I now barely recognize the man I married 2 decades ago. He seems unable to focus on anything...it's as if he can't really take in what's being said to him. Talks loudly and a mile a minute but seems to forget what was said 5 minutes earlier. I was thinking of bringing up some issues about our son's school but could see he wasn't really able to listen. He's hyper (left and came back 3 times, can't seem to sit still), anxious, fidgety, emotional...just a mess.

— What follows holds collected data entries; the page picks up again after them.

Definition formatInt64 (v : Z) : string :=
  if v =? 0 then "0"
  else
    let neg := v <? 0 in
    let buf := itoa_digits 20 (if neg then wrap64 (- v) else v) EmptyString in
    if neg then "-" +:+ buf else buf.
Definition ownerIDString (id : Z) : string := if id =? 0 then EmptyString else formatInt64 id.

(** The row the goroutine writes. *)
Definition recordInjection (has_store : bool) (agent : Agent) (toolName : string) (pkt : ContextPacket) : option InjectionRecord :=
  if has_store then
    Some (mkInjectionRecord 0 (ownerIDString (Agent_OwnerID agent)) (Agent_Name agent) toolName (PacketChars pkt)
            (Z.of_nat (length (Memories pkt))) (mi_ID <$> Memories pkt) (negb (str_empty (pkt_CoreMemory pkt))) zero_time)
  else None.

Definition window_days (cfg : InjectionConfig) : Z :=
  let days := Z.quot (InjectionRecentWindow cfg) 86400 in if days <? 1 then 14 else days.
(** The options of the wrapper: it sets no provider of pins, of statuses or of
    messages. *)
Definition wrap_opts (cfg : WrapConfig) : InjectionOpts :=
  mkInjectionOpts (InjectionBudgetTokens (wc_Cfg cfg)) (InjectionMaxItems (wc_Cfg cfg)) (InjectionMinScore (wc_Cfg cfg)) (wc_IncludeCore cfg)
    (wc_CoreProvider cfg) None None None (window_days (wc_Cfg cfg)).

Section Wrap.
Context {HEng : Engine} {HFTS : FTS} {HProv : EmbeddingProvider} {HIdx : VectorIndex} {HErr : ErrorText} {HMap : GoMapOrder} {HJson : GoJson}.
Abbreviation tool_answer := (outcome error (option CallToolResult)).

(** The answer, and the row of a goroutine that was started. *)
Definition WrapInjection (inner : prog db tool_answer) (toolName : string) (args : option json_object) (agent : option Agent) (cfg : WrapConfig)
    : prog db (tool_answer * option InjectionRecord) :=
  if negb (InjectionEnabled (wc_Cfg cfg)) then let! o := inner in Ret (o, None)
  else
    let! o := inner in
    match o with
    | Ok (Some res) =>
        if IsError res then Ret (o, None)
        else match singleJSONText res with
        | None => Ret (o, None)
        | Some text =>
            match unmarshal_map text, agent with
            | DecodedMap body, Some agent =>
                let query := match wc_QuerySource cfg with Some q => q args body | None => EmptyString end in
                let! built := BuildContextPacket (wc_SearchSvc cfg) (Some agent) query (wrap_opts cfg) in
                match built with
                | Ok (Some pkt) =>
                    if bool_decide (Memories pkt = []) && str_empty (pkt_CoreMemory pkt) then Ret (o, None)
                    else Ret (Ok (Some (mkCallToolResult false [Injected (filter (fun kv => kv.1 <> "relevant_context") body) pkt])),
                              recordInjection (wc_Injections cfg) agent toolName pkt)
                | Panic w => Ret (Panic w, None)
                | _ => Ret (o, None)
                end
            | _, _ => Ret (o, None)
            end
        end
    | _ => Ret (o, None)
    end.
Lemma budget_ok items opts P : (forall n it, P it -> P (truncate_body n it)) -> Forall P items ->
  let out := applyTokenBudget items (max_items opts) (BudgetTokens opts) in
  Forall P out /\ Z.of_nat (length out) <= max_items opts /\ costs out <= Z.max 0 (BudgetTokens opts).
Proof.
  intros HP Hi. assert (0 < max_items opts) as Hm by (unfold max_items; destruct (Z.leb_spec (MaxItems opts) 0); lia).
  cbv zeta. unfold applyTokenBudget. destruct (Z.leb_spec (BudgetTokens opts) 0); [split_and!; [constructor|simpl; lia|simpl; lia]|].
  destruct (admit_bounds (max_items opts) (BudgetTokens opts) items 0 0 ltac:(lia)) as (H1&H2&H3&_). rewrite Z.sub_0_r in H2.
  split_and!; [by apply (taken_Forall P _ items)|lia|lia].
Qed.

Lemma build_ok svc agent query cfg d : messaging_ok d -> wc_CoreProvider cfg = None \/ wc_CoreProvider cfg = Some GetForInjection ->
  wp (BuildContextPacket svc (Some agent) query (wrap_opts cfg))
    (fun o d' => d' = d /\ match o with Ok (Some pkt) => packet_ok d agent (wrap_opts cfg) pkt | Panic _ => False | _ => True end) d.
Proof.
  intros Hok Hcore. unfold BuildContextPacket. destruct (_ =? 0); [by split|]. cbv zeta. apply wp_bind_ok. eapply wp_mono; [|by apply retrieve_ok].
  intros [[items mode]|e|w] d' [-> Hi]; [|by split|by split]. cbv beta iota. unfold applyStatusFilter, loadPinIDs. cbn [wrap_opts StatusProvider PinProvider].
  cbn [bind]. destruct (budget_ok items (wrap_opts cfg) (memory_of d agent)) as (H1&H2&H3); [by intros; apply memory_of_cut|done|].
  set (out := applyTokenBudget items (max_items (wrap_opts cfg)) (BudgetTokens (wrap_opts cfg))) in *. clearbody out.
  apply wp_bind_ok. eapply wp_mono; [|by apply core_ok]. intros [blob|e|w] d' [-> Hb]; [|by split|by split]. cbn [wp]. split; [done|].
  destruct out as [|it out].
  - destruct (str_empty blob) eqn:Ee; [done|]. apply bool_decide_eq_false in Ee. split_and!; try done. by right.
  - split_and!; try done. by left.
Qed.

Some here may recall that he's stiffed me for our older child's college education since he was fired for drinking on the job. Setting aside my anger toward this man has been one of the biggest challenges of my life. For the first time, I think I'm making progress on that front...he is a shell of a human being. What a waste of a good mind, and, once upon a time, a decent parent. I could see flashes of his old self but not too many. He's gone.

ladyscribbler 10-07-2013 09:30 AM

Sad to see that downward spiral. At least you were able to give up your front row seat and get some distance. Not having to watch the daily progress of the disease has helped me let go of some anger since I left, but I am still struggling with it, sometimes daily. Sounds like this visit came at the right time for you. Sorry to hear he's declined so much and still can't see what's right in front of him. Thanks for sharing, and best wishes for you and your family.

JoeinHouston 10-07-2013 09:46 AM

That is sad to hear, best wishes to you and your family - letting of anger is never easy as many of us know only too well. Unresolved anger (blamed on family, parents, spouses, exes, self, siblings) defines many people's lives. Good luck!